Some of the key challenges we are facing in 2009 focus on application security. Application security is a crucial layer in a multi-tiered cyber security strategy. Building security in at the beginning of development is an important factor in minimizing potential vulnerabilities. We’ve seen the results when vulnerabilities in web applications are exploited, leading to SQL injection attacks, cross-site scripting and other malicious activity.
Cyber criminals take advantage of commercial web sites that have poor security to add code to the web site without the knowledge of the web hosting company. That code may silently re-direct the user’s computer to another site which will download malware to the user’s computer, without the user’s knowledge; the attackers may also add a script to the site that will automatically execute on the user’s computer.

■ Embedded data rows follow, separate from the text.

(* ===== verification/RestoreStore.v ===== *)
(** * Restores (crates/runtime/src/state/restore.rs)

    Restoring a checkpoint creates a new generation, which becomes running and
    paused in one completion; a restore that succeeded before its PID was
    recovered is rebound. *)

From stdpp Require Import base gmap strings list pretty.
From S2P Require Import Prelude Sdk Identifiers Lifecycle Fault OciState Contracts StoreModel Disk.
From S2P Require Import RestoreContract Journal Events Claims Create.
Local Open Scope string_scope.
Local Open Scope Z_scope.

(** [RestoreOperationLookup] and [RestoreOperationPreparation] of state/mod.rs *)
Inductive RestoreOperationLookup : Type :=
  | RestorePending
  | RestoreFound (r : RestoreResponse).
Inductive RestoreOperationPreparation : Type :=
  | RestorePrepared (r : ContainerRecord)
  | RestoreResume (r : ContainerRecord)
  | RestoreReplayed (r : RestoreResponse).

Definition invalid_restore_outcome : Error :=
  state_error FailedPrecondition "restore"
    "restore operation {operation_id} has an invalid durable outcome".

Definition restore_profile : CreationProfile :=
  mkCreationProfile "reconcile-restore" StoreRestoreConfig StoreRestoringContainer.

(** The kinds of an active operation under which the PID of a completed
    restore may have been rebound. *)
Definition restore_rebind_kind (kind : StoredOperationKind) : bool :=
  match kind with
  | KKill | KPause | KResume | KUpdate | KFile | KFilesystem | KCheckpoint => true
  | _ => false
  end.

Definition retained_restore_request (operation : StoredOperation) : Result RestoreRequest :=
  match so_request operation with
  | Some (RequestRestore request) => Ok request
  | _ => Err (state_error FailedPrecondition "restore"
           "restore operation {} has no retained request")
  end.

Section restore_store.
Context `{SE : StoreEnv}.

Definition validate_restore_retry (operation : StoredOperation) (request : RestoreRequest)
    (digest : RequestDigests) : Result () :=
  check! validate_retry operation (oc_operation_id (rr_context request)) KRestore (rr_id request)
    digest "restore";
  reject_if (bool_decide (so_request operation ≠ Some (RequestRestore request)))
    (state_error FailedPrecondition "restore"
       "operation ID {} was already used for a different restore request").

Definition append_restore_creating_event (operation_id : string) (record : ContainerRecord) : M () :=
  let! id := lift (validate_identifier (st_id (cr_state record))) in
  do! append_operation_event operation_id "restoring" (target_exact id (cr_generation record)) None
    ContainerCreating {[OPERATION_ID_ATTRIBUTE := operation_id]};
  ret ().

Definition reconcile_prepared_restore (request : RestoreRequest) (driver : DriverKind)
    (generation : Z) : M StoredContainer :=
  let! reference := lift (restore_reference request) in
  do! lift (reject_if (bool_decide (cc_driver (cref_compatibility reference) ≠ driver))
    (state_error FailedPrecondition "reconcile-restore"
       "selected restore driver does not match the immutable checkpoint reference"));
  reconcile_prepared_container (rr_id request) (rr_bundle request)
    (isolation_class (rr_isolation request)) (rr_attachments request) driver generation
    (oc_operation_id (rr_context request)) restore_profile.

Definition reconcile_succeeded_restore (operation : StoredOperation) (response : RestoreResponse)
    : M RestoreResponse :=
  catch (read (load_stored_container (so_container_id operation))) (λ loaded,
  match loaded with
  | Err error => if bool_decide (code error = NotFound) then ret response else fail error
  | Ok stored =>
      let record := sc_record stored in
      if bool_decide (cr_generation record ≠ so_generation operation)
         || bool_decide (rresp_restored response = record)
      then ret response
      else if bool_decide (st_status (cr_state record) ≠ Running)
              || negb (is_paused (cr_state record))
              || bool_decide (st_status (cr_state (rresp_restored response)) ≠ Running)
              || negb (record_is_paused (rresp_restored response))
      then ret response
      else
        let! allows := read (active_allows_rebind restore_rebind_kind stored) in
        let! expected_state := lift (rebuild_state (cr_state (rresp_restored response)) Running
                                       (st_pid (cr_state record))) in
        let! expected_state := lift (rebuild_paused_state expected_state true) in
        let expected_durable := with_state expected_state (rresp_restored response) in
        do! lift (reject_if (negb allows || bool_decide (expected_durable ≠ record))
          (state_error Conflict "reconcile-succeeded-restore"
             "completed restore operation {} changed beyond its recovered process identity"));
        let! rebound := lift (restore_response_new record (rresp_reference response)) in
        let! request := lift (retained_restore_request operation) in
        do! lift (restore_response_validate_for_request rebound request);
        do! write_operation CompleteRestoreOperation (so_operation_id operation)
          (set_outcome (SucceededRestore rebound) operation);
        ret rebound
  end).

Definition lookup_restore (request : RestoreRequest) : M RestoreOperationLookup :=
  do! lift (restore_request_validate request);
  let! digest := lift (restore_request_digest request) in
  let! existing := read (load_operation_if_present (oc_operation_id (rr_context request))) in
  match existing with
  | None => ret RestorePending
  | Some operation =>
      do! lift (validate_restore_retry operation request digest);
      match so_outcome operation with
      | Prepared => ret RestorePending
      | SucceededRestore response =>
          let! response := reconcile_succeeded_restore operation response in
          ret (RestoreFound response)
      | Failed error => do! reconcile_failed_restore operation; fail error
      | _ => fail invalid_restore_outcome
      end
  end.

Definition prepare_restore (request : RestoreRequest) (driver : DriverKind)
    : M RestoreOperationPreparation :=
  do! lift (restore_request_validate request);
  let! digest := lift (restore_request_digest request) in
  let operation_id := oc_operation_id (rr_context request) in
  let! existing := read (load_operation_if_present operation_id) in
  match existing with
  | Some operation =>
      do! lift (validate_restore_retry operation request digest);
      match so_outcome operation with
      | Prepared =>
          let! stored := reconcile_prepared_restore request driver (so_generation operation) in
          let! stored := claim_active_operation stored operation_id ClaimRestoreOperation
                           "restore" in
          do! append_restore_creating_event operation_id (sc_record stored);
          ret (RestoreResume (sc_record stored))
      | SucceededRestore response =>
          let! response := reconcile_succeeded_restore operation response in
          ret (RestoreReplayed response)
      | Failed error => do! reconcile_failed_restore operation; fail error
      | _ => fail invalid_restore_outcome
      end
  | None =>
      do! validate_deadline (rr_context request) "restore";
      do! read (λ d, reject_if (container_exists (rr_id request) d)
        (state_error AlreadyExists "restore" "container {} already exists"));
      let! generation := next_generation (rr_id request) in
      do! write_operation PrepareRestoreOperation operation_id
        (new_operation operation_id KRestore (rr_id request) generation None
           (Some (RequestRestore request)) (current digest));
      let! stored := reconcile_prepared_restore request driver generation in
      do! append_restore_creating_event operation_id (sc_record stored);
      ret (RestorePrepared (sc_record stored))
  end.

(** The record update of [complete_restore]. *)
Definition complete_restore_state (stored : StoredContainer) (operation_id : string) (pid : Z)
    : Result StoredContainer :=
  let state := cr_state (sc_record stored) in
  match st_status state with
  | Creating =>
      check! reject_if (bool_decide (sc_active_operation stored ≠ Some operation_id))
        (state_error Conflict "complete-restore"
           "restoring container {} is not owned by operation {operation_id}");
      try! state := rebuild_state state Running (Some pid) in
      try! state := rebuild_paused_state state true in
      check! schema_validate_state state;
      Ok (set_sc_state state stored)
  | _ =>
      if bool_decide (st_status state = Running) && bool_decide (st_pid state = Some pid)
         && is_paused state
      then Ok stored
      else Err (state_error Conflict "complete-restore"
             "container {} cannot complete restore as PID {pid} while {status} with PID {:?} and paused={}")
  end.

(** The events of a completed restore. *)
Definition restored_events (operation_id : string) (target : ContainerTarget) : M () :=
  let attributes := {[OPERATION_ID_ATTRIBUTE := operation_id]} in
  do! append_operation_event operation_id "restore-created" target None ContainerCreated attributes;
  do! append_operation_event operation_id "restore-started" target None ContainerStarted attributes;
  do! append_operation_event operation_id "restore-paused" target None ContainerPaused attributes;
  ret ().

Definition complete_restore (operation_id : string) (pid : Z) : M RestoreResponse :=
  do! lift (reject_if (bool_decide (pid ≤ 0))
    (state_error InvalidArgument "complete-restore"
       "restored container PID must be positive; received {pid}"));
  let! operation := read (load_operation operation_id) in
  do! lift (reject_if (bool_decide (so_kind operation ≠ KRestore)) invalid_restore_outcome);
  match so_outcome operation with
  | Prepared =>
      let! request := lift (retained_restore_request operation) in
      let! stored := read (load_stored_exact (so_container_id operation)
                             (so_generation operation)) in
      let! stored := lift (complete_restore_state stored operation_id pid) in
      do! lift (reject_if
        match sc_active_operation stored with
        | Some active => bool_decide (active ≠ operation_id)
        | None => false
        end
        (state_error Conflict "complete-restore"
           "container {} is owned by another active operation"));
      let stored := set_sc_active None stored in
      do! write_record CompleteRestoreContainer (so_container_id operation) stored;
      do! restored_events operation_id
        (target_exact (so_container_id operation) (so_generation operation));
      let! reference := lift (restore_reference request) in
      let! response := lift (restore_response_new (sc_record stored) reference) in
      do! lift (restore_response_validate_for_request response request);
      do! write_operation CompleteRestoreOperation operation_id
        (set_outcome (SucceededRestore response) operation);
      ret response
  | SucceededRestore response => ret response
  | Failed error => fail error
  | _ => fail invalid_restore_outcome
  end.
End restore_store.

Another alarming trend continues to be the evolution of cyber crime, which has morphed from fairly innocuous web-site hacking and “graffiti” attacks to organized crime syndicates seeking profit. Cybercrime is now big business. Attackers now want your credit card and other financial information as well as your social security number. According to a recent study by McAfee, the global cost of cyber crime due to identity theft and data breaches is an estimated $1 trillion dollars. Many data thefts are orchestrated by organized crime, both in the U.S. and abroad.
The economic recession is another factor that may impact cyber security challenges. The risks due to insider threats are another major concern, and are expected to increase due to the economic downturn. Additionally, phishing scams and other social engineering attacks will increase, as attackers try to take advantage of bank closings, claims for “easy credit” or other online scams. Phishing attempts are no longer easily detected based on misspelled words in the email scam, or claims of large sums of money left to you in some foreign location, for example. The phishing scams are becoming more targeted and more “realistic” in appearance.
Holidays and major news events are still popular vehicles for compromising computers. Valentine’s Day is this month and email messages are already circulating that will infect a user’s computer when the message is clicked. Once the computer is infected, the malware will attempt to capture the user’s personal information and transmit it to the cyber criminals.